Segment Start: Listed records

(** The template literal of one data row. *)
Definition csvLine (row : CsvRow) : string :=
  DQ +:+ row_id row +:+ DQ +:+ "," +:+
  DQ +:+ row_title row +:+ DQ +:+ "," +:+
  DQ +:+ row_description row +:+ DQ +:+ "," +:+
  DQ +:+ row_status row +:+ DQ +:+ "," +:+
  DQ +:+ row_priority row +:+ DQ +:+ "," +:+
  DQ +:+ row_assignee row +:+ DQ +:+ "," +:+
  DQ +:+ row_assigneeEmail row +:+ DQ +:+ "," +:+
  DQ +:+ row_dueDate row +:+ DQ +:+ "," +:+
  DQ +:+ row_createdBy row +:+ DQ +:+ "," +:+
  DQ +:+ row_createdAt row +:+ DQ +:+ "," +:+
  DQ +:+ row_updatedAt row +:+ DQ.

(** ** tasks.service.ts *)

Module TasksService.
Section TasksService.

(** What the services take from their environment: the text index of the
    database, the [Date] constructor on a date string, and
    [Date.prototype.toISOString]. *)
Variable textMatches : string -> Task -> bool.
Variable Date_parse : string -> Date.
Variable toISOString : Date -> string.

Definition create (newId : ObjectId) (now : Date)
    (projectId : string) (createTaskDto : CreateTaskDto)
    (userId : string) (userRole : UserRole) : Async PopulatedTask :=
  project ← projectModel_findById projectId;
  match project with
  | None => throw (NotFoundException "Project not found")
  | Some project =>
      (if negb (UserRole_eqb userRole ADMIN) then
         let isMember := isMemberOf (project_members project) userId in
         hasTasksInProject ← exists_ textMatches [projectId_eq projectId; assignee_eq userId];
         if negb isMember && negb hasTasksInProject
         then throw (ForbiddenException "Access denied to this project")
         else mret tt
       else mret tt);;
      let task :=
        {| projectId := projectId;
           title := create_title createTaskDto;
           description := create_description createTaskDto;
           status := default TODO (create_status createTaskDto);
           priority := default MEDIUM (create_priority createTaskDto);
           assignee :=
             if truthy (create_assignee createTaskDto)
             then create_assignee createTaskDto else None;
           dueDate :=
             if truthy (create_dueDate createTaskDto)
             then Date_parse <$> create_dueDate createTaskDto else None;
           createdBy := userId;
           createdAt := now;
           updatedAt := now |} in
      savedTask ← taskModel_save newId task;
      query (fun db => populate db savedTask)
  end.

(** The filter [findAll] builds from the query. *)
Definition buildFilter (projectId : string) (query_ : QueryTasksDto) : Filter :=
  ([projectId_eq projectId]
  ++ (if query_status query_ is Some s then [status_eq s] else [])
  ++ (if truthy (query_assignee query_)
      then [assignee_eq (default EmptyString (query_assignee query_))] else [])
  ++ (if query_priority query_ is Some p then [priority_eq p] else [])
  ++ (if truthy (query_dueFrom query_) || truthy (query_dueTo query_)
      then (if truthy (query_dueFrom query_)
            then [dueDate_gte (Date_parse (default EmptyString (query_dueFrom query_)))]
            else [])
           ++ (if truthy (query_dueTo query_)
               then [dueDate_lte (Date_parse (default EmptyString (query_dueTo query_)))]
               else [])
      else [])
  ++ (if truthy (query_q query_)
      then [text_search (default EmptyString (query_q query_))] else []))%list.

Definition findAll (projectId : string) (query_ : QueryTasksDto)
    (userId : string) (userRole : UserRole) : Async TaskList :=
  project ← projectModel_findById projectId;
  match project with
  | None => throw (NotFoundException "Project not found")
  | Some project =>
      (if negb (UserRole_eqb userRole ADMIN) then
         let isMember := isMemberOf (project_members project) userId in
         hasTasksInProject ← exists_ textMatches [projectId_eq projectId; assignee_eq userId];
         if negb isMember && negb hasTasksInProject
         then throw (ForbiddenException "Access denied to this project")
         else mret tt
       else mret tt);;
      let page := orElse (parseInt (query_page query_)) 1 in
      let limit_ := orElse (parseInt (query_limit query_)) 10 in
      let skip_ := (page - 1) * limit_ in
      let filter := buildFilter projectId query_ in
      tasks ← (fun db =>
                 match skip skip_ (sort_createdAt_desc (find textMatches filter db)) with
                 | Some rest => (db, Resolved (populate db <$> limit limit_ rest))
                 | None => (db, Rejected InternalServerError)
                 end);
      total ← countDocuments textMatches filter;
      mret {| list_tasks := tasks;
              pagination := {| page := page;
                               limit_ := limit_;
                               total := total;
                               pages := Math_ceil_div total limit_ |} |}
  end.

Definition findOne (id : string) (userId : string) (userRole : UserRole)
  : Async PopulatedTask :=
  task ← taskModel_findById id;
  match task with
  | None => throw (NotFoundException "Task not found")
  | Some task =>
      (* populate('projectId', 'name key members'): null when the project is gone *)
      project ← projectModel_findById (projectId task);
      (if negb (UserRole_eqb userRole ADMIN) then
         match project with
         | None => throw InternalServerError
         | Some project =>
             if negb (isMemberOf (project_members project) userId)
             then throw (ForbiddenException "Access denied to this task")
             else mret tt
         end
       else mret tt);;
      query (fun db => populate db (id, task))
  end.

Definition update (now : Date) (id : string) (updateTaskDto : UpdateTaskDto)
    (userId : string) (userRole : UserRole) : Async (option PopulatedTask) :=
  task ← taskModel_findById id;
  match task with
  | None => throw (NotFoundException "Task not found")
  | Some task =>
      project ← projectModel_findById (projectId task);
      (if negb (UserRole_eqb userRole ADMIN) then
         match project with
         | None => throw InternalServerError
         | Some project =>
             if negb (isMemberOf (project_members project) userId)
             then throw (ForbiddenException "Access denied to this project")
             else if negb (bool_decide (assignee task = Some userId))
             then throw (ForbiddenException "You can only update tasks assigned to you")
             else mret tt
         end
       else mret tt);;
      (* a key whose value is undefined is not part of the update *)
      let newAssignee :=
        if truthy (update_assignee updateTaskDto)
        then update_assignee updateTaskDto else assignee task in
      let newDueDate :=
        if truthy (update_dueDate updateTaskDto)
        then Date_parse <$> update_dueDate updateTaskDto else dueDate task in
      updatedTask ← taskModel_findByIdAndUpdate id (fun doc =>
        {| projectId := projectId doc;
           title := default (title doc) (update_title updateTaskDto);
           description :=
             if update_description updateTaskDto is Some d then Some d
             else description doc;
           status := default (status doc) (update_status updateTaskDto);
           priority := default (priority doc) (update_priority updateTaskDto);
           assignee := if newAssignee is Some a then Some a else assignee doc;
           dueDate := if newDueDate is Some d then Some d else dueDate doc;
           createdBy := createdBy doc;
           createdAt := createdAt doc;
           updatedAt := now |});
      query (fun db => (fun t => populate db (id, t)) <$> updatedTask)
  end.

Definition remove (id : string) (userRole : UserRole) : Async unit :=
  if negb (UserRole_eqb userRole ADMIN)
  then throw (ForbiddenException "Only admins can delete tasks")
  else
    result ← taskModel_findByIdAndDelete id;
    match result with
    | None => throw (NotFoundException "Task not found")
    | Some _ => mret tt
    end.

Definition getProjectSummary (now : Date) (projectId : string)
    (userId : string) (userRole : UserRole) : Async ProjectSummary :=
  project ← projectModel_findById projectId;
  match project with
  | None => throw (NotFoundException "Project not found")
  | Some project =>
      (if negb (UserRole_eqb userRole ADMIN) then
         let isMember := isMemberOf (project_members project) userId in
         (* Only members can access dashboard, not just task assignees *)
         if negb isMember
         then throw (ForbiddenException "Access denied to this project dashboard")
         else mret tt
       else mret tt);;
      totalTasks ← countDocuments textMatches [projectId_eq projectId];
      todoTasks ← countDocuments textMatches [projectId_eq projectId; status_eq TODO];
      inProgressTasks ← countDocuments textMatches [projectId_eq projectId; status_eq IN_PROGRESS];
      doneTasks ← countDocuments textMatches [projectId_eq projectId; status_eq DONE];
      overdueTasks ← countDocuments textMatches
                       [projectId_eq projectId; dueDate_lt now; status_ne DONE];
      mret {| summary_total := totalTasks;
              summary_todo := todoTasks;
              summary_inProgress := inProgressTasks;
              summary_done := doneTasks;
              summary_overdue := overdueTasks;
              completionRate :=
                if 0 <? totalTasks
                then Math_round (Number_mul (Number_div (Number_of_Z doneTasks)
                                                        (Number_of_Z totalTasks))
                                            (Number_of_Z 100))
                else Number_of_Z 0 |}
  end.

(** One element of [csvData]; [None] is the TypeError of reading [name]
    of a [createdBy] that populated to [null]. *)
Definition csvRowOf (task : PopulatedTask) : option CsvRow :=
  creator ← pt_createdBy task;
  Some {| row_id := pt_id task;
          row_title := title (pt_task task);
          row_description :=
            if truthy (description (pt_task task))
            then default EmptyString (description (pt_task task)) else EmptyString;
          row_status := TaskStatus_value (status (pt_task task));
          row_priority := TaskPriority_value (priority (pt_task task));
          row_assignee :=
            if pt_assignee task is Some a then ref_name a else EmptyString;
          row_assigneeEmail :=
            if pt_assignee task is Some a then ref_email a else EmptyString;
          row_dueDate :=
            if dueDate (pt_task task) is Some d then toISOString d else EmptyString;
          row_createdBy := ref_name creator;
          row_createdAt := toISOString (createdAt (pt_task task));
          row_updatedAt := toISOString (updatedAt (pt_task task)) |}.

Definition exportToCsv (now : Date) (projectId : string) (res : Response)
    (userId : string) (userRole : UserRole) : Async Response :=
  project ← projectModel_findById projectId;
  match project with
  | None => throw (NotFoundException "Project not found")
  | Some project =>
      (if negb (UserRole_eqb userRole ADMIN) then
         let isMember := isMemberOf (project_members project) userId in
         hasTasksInProject ← exists_ textMatches [projectId_eq projectId; assignee_eq userId];
         if negb isMember && negb hasTasksInProject
         then throw (ForbiddenException "Access denied to this project")
         else mret tt
       else mret tt);;
      tasks ← query (fun db =>
                 populate db <$> sort_createdAt_desc
                                   (find textMatches [projectId_eq projectId] db));
      match mapM csvRowOf tasks with
      | None => throw InternalServerError
      | Some csvData =>
          let filename :=
            replaceWhitespaceRuns false (project_name project) +:+ "_tasks_"
            +:+ splitHead "T" (toISOString now) +:+ ".csv" in
          let res1 := setHeader "Content-Type" "text/csv" res in
          let res2 := setHeader "Content-Disposition"
                        ("attachment; filename=" +:+ DQ +:+ filename +:+ DQ) res1 in
          let csvString := join LF (csvHeader :: (csvLine <$> csvData)) in
          mret (send csvString res2)
      end
  end.

End TasksService.
End TasksService.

Segment End: Listed records

» **What is required**
Filter the records down to the lines containing the word "Variable", and copy those.

» **Expected answer**
Variable textMatches : string -> Task -> bool.
Variable Date_parse : string -> Date.
Variable toISOString : Date -> string.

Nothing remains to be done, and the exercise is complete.